Implement a simple artificial neural network algorithm with backpropagation in Python. ANNs are of great interest in bioinformatics. The institute has created many online prediction servers, which utilises ANNs.
The data is a part of a project at DTU HealthTech, which is about prediction of whether certain variations of a SNP will lead to a disease or not. A lot of work has already gone into preparing a data set for network training. The resulting data sets can be seen below.
It is probably a good idea to create one program, that does the training on the data set(s) and the saves the synapses (weights) to a file, and an other program, that reads the synapses and makes a prediction on the given input (data set). The training commences until the error is below a predetermined threshold or stops when max. training rounds have been reached.

Tip: Building an ANN is very different from training an ANN. This project is about building (implementing) the ANN. There are many considerations and tricks that are part of training the ANN, but the student should not focus on these as they have nothing to do with Python. If you find yourself using a lot of time trying to optimize the network parameters on order to produce the best possible predictions, then YOU ARE USING YOUR TIME WRONG. Spend it on making the code better or writing a better report.

Input and output

The input for training is whitespace separated numbers. There are 27 input values and a target value (1=disease, 0=health).
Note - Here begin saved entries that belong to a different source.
(** * ml-xgboost: the JavaScript facade over the compiled XGBoost module

    A shallow embedding of [src/loadXGBoost.js].  The file wraps a compiled
    (WebAssembly) XGBoost build: [loadXGBoost(xgboost)] receives the Emscripten
    module object and returns the class [XGBoost] whose methods marshal
    matrices into linear memory and call the exported C functions.

    - JavaScript values, thrown errors and plain objects are inductive data;
      numbers are IEEE binary64 floats, as in the language.
    - The Emscripten module is an interface ([XGBoostWasm]): the source takes
      it as the argument [xgboost], so the embedding is parametric in it.
    - What the facade imports from the JavaScript runtime and from [ml-matrix]
      is a second interface ([JSEnv]).
    - Methods are written in a state-and-exception monad; a thrown error keeps
      the state reached so far, as a JavaScript [throw] does.
    - An instance is the record of its three fields.  [toJSON] and [load]
      hand the options object on by reference; here it is handed on by
      value, which shows no difference: the only write [load] makes to it is
      the loop of lines 62-67, and that loop leaves an object of strings as
      it is ([stringify_options_again]). *)

From Stdlib Require Import ZArith String Ascii List Bool Lia Floats.
From Stdlib Require Import DecimalString Permutation.
Import ListNotations.

Local Open Scope string_scope.
Local Open Scope list_scope.

(** ** JavaScript values and errors *)

(** The primitive values that occur as option values and as the [name] tag. *)
Inductive value : Type :=
| VUndefined
| VNull
| VBoolean (b : bool)
| VNumber (x : float)
| VString (s : string).

(** The error classes the facade (and the runtime under it) throws. *)
Inductive exn : Type :=
| Error (message : string)
| RangeError (message : string)
| TypeError (message : string).

Inductive result (A : Type) : Type :=
| Ok (a : A)
| Throw (e : exn).
Arguments Ok {A} a.
Arguments Throw {A} e.

(** [v === 'literal'] for a string literal: strict equality never coerces. *)
Definition strict_eq_string (v : value) (lit : string) : bool :=
  match v with VString s => String.eqb s lit | _ => false end.

(** ** Plain objects

    An object is the list of its own enumerable properties in property order
    (insertion order; the option keys of XGBoost are never array indices). *)
Definition object : Type := list (string * value).

Fixpoint Object_get (o : object) (key : string) : value :=
  match o with
  | [] => VUndefined
  | (k, v) :: o' => if String.eqb k key then v else Object_get o' key
  end.

(** [o[key] = v]: an existing property keeps its place, a new one goes last. *)
Fixpoint Object_set (o : object) (key : string) (v : value) : object :=
  match o with
  | [] => [(key, v)]
  | (k, w) :: o' =>
      if String.eqb k key then (k, v) :: o' else (k, w) :: Object_set o' key v
  end.

Definition Object_keys (o : object) : list string := map fst o.

(** [Object.assign(target, source)]: every property of [source] is set on
    [target], in order. *)
Definition Object_assign1 (target source : object) : object :=
  fold_left (fun t kv => Object_set t (fst kv) (snd kv)) source target.

(** [Object.assign({}, a, b)]. *)
Definition Object_assign (a b : object) : object :=
  Object_assign1 (Object_assign1 [] a) b.

(** ** Integers of typed arrays *)

(** Storing an integer into a [Uint8Array] keeps it modulo 256. *)
Definition to_uint8 (z : Z) : Z := (z mod 256)%Z.

(** Reading a byte through the signed view ([HEAP8], type ['i8']). *)
Definition to_int8 (z : Z) : Z := ((z + 128) mod 256 - 128)%Z.

(** [n.toString()] for the size of a collection (a non-negative integer). *)
Definition size_toString (n : nat) : string :=
  NilZero.string_of_uint (Nat.to_uint n).

(** ** [Set] of numbers

    [new Set(array)] inserts the elements in order; membership is decided by
    SameValueZero, which identifies [NaN] with itself and [+0] with [-0]. *)
Definition sameValueZero (x y : float) : bool :=
  (PrimFloat.eqb x y || (PrimFloat.is_nan x && PrimFloat.is_nan y))%bool.

Definition Set_has (s : list float) (x : float) : bool :=
  existsb (sameValueZero x) s.

Definition Set_add (s : list float) (x : float) : list float :=
  if Set_has s x then s else s ++ [x].

Definition Set_new (xs : list float) : list float := fold_left Set_add xs [].

Definition Set_size (xs : list float) : nat := length (Set_new xs).

(** ** The matrix of [ml-matrix] *)

Record Matrix : Type := mkMatrix {
  rows : nat;
  columns : nat;
  data : list (list float)
}.

Definition getRow (X : Matrix) (i : nat) : list float := nth i (data X) [].

Definition to1DArray (X : Matrix) : list float := concat (data X).

(** ** What the facade takes from the runtime

    [Number_toString] is [Number.prototype.toString];
    [Float32_bytes xs] is [new Uint8Array(Float32Array.from(xs).buffer)], the
    bytes of the single-precision copies; [checkMatrix] is
    [Matrix.checkMatrix] of [ml-matrix], which returns the matrix or throws. *)
Class JSEnv : Type := {
  Number_toString : float -> string;
  Float32_bytes : list float -> list Z;
  checkMatrix : list (list float) -> result Matrix
}.

(** ** The Emscripten module [xgboost]

    Its state is the linear memory ([HEAP], one unsigned byte per address) and
    whatever else the compiled library keeps ([lib]).  A model handle is
    [this.model]: [undefined] ([None]) before anything was trained or loaded,
    an integer afterwards. *)
Record Store (L : Type) : Type := mkStore {
  HEAP : Z -> Z;
  lib : L
}.
Arguments mkStore {L} HEAP lib.
Arguments HEAP {L} s _.
Arguments lib {L} s.

Definition handle : Type := option Z.

(** The functions obtained by [xgboost.cwrap] (lines 5-12), [_malloc] and
    [_free].  Each may read and write the whole store. *)
Class XGBoostWasm (L : Type) : Type := {
  create_model : Store L -> list Z -> list Z -> Z -> Z -> Store L * Z;
  free_memory_model : Store L -> handle -> Store L;
  set_param : Store L -> handle -> string -> value -> Store L;
  train_full_model : Store L -> handle -> value -> Store L;
  predict_one : Store L -> handle -> list Z -> Z -> Store L * float;
  save_model : Store L -> handle -> Store L * Z;
  get_file_content : Store L -> Z -> Z -> Store L;
  load_model : Store L -> Z -> Z -> Store L * Z;
  _malloc : Store L -> Z -> Store L * Z;
  _free : Store L -> Z -> Store L
}.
0.075 0.3 0.075 0.225 -0.3 -0.075 0.15 -0.15 0 -0.3 -0.3 0.15 -0.3 -0.225 0 -0.15 -0.15 -0.3 -0.225 -0.3 -0.075 0.3 0.193746064573032135 1.011 0.7525 0.744312561819980218 0.612 0
-0.075 0.075 0.15 0.15 -0.375 -0.15 0.375 -0.15 -0.225 -0.375 -0.15 0.15 -0.3 -0.375 -0.3 -0.225 -0.225 -0.375 -0.3 -0.375 -0.225 0.15 0.173058043883721677 1.011 0.7525 0.744312561819980218 0.340 0
-0.3 -0.225 -0.15 -0.3 -0.45 -0.15 -0.225 -0.375 0.75 -0.375 -0.075 -0.225 -0.3 -0.3 -0.375 -0.3 -0.3 -0.375 -0.075 -0.375 -0.075 0.75 0.336279812283658667 1.011 0.7525 0.744312561819980218 0.100 1
-0.15 -0.3 0 -0.3 -0.225 0.075 -0.225 -0.375 0.6 -0.075 -0.15 -0.225 0 0.3 -0.225 -0.3 -0.3 -0.225 0.3 -0.3 -0.15 0.6 0.303728369615393505 1.011 0.7525 0.744312561819980218 0.212 1

There are several datasets, that can be combined for testing and training of the network: homology_reduced_subset_1.howlin.gz, homology_reduced_subset_2.howlin.gz, homology_reduced_subset_3.howlin.gz, homology_reduced_subset_4.howlin.gz.
Normally you train with 3 of the subsets and evaluate against the fourth.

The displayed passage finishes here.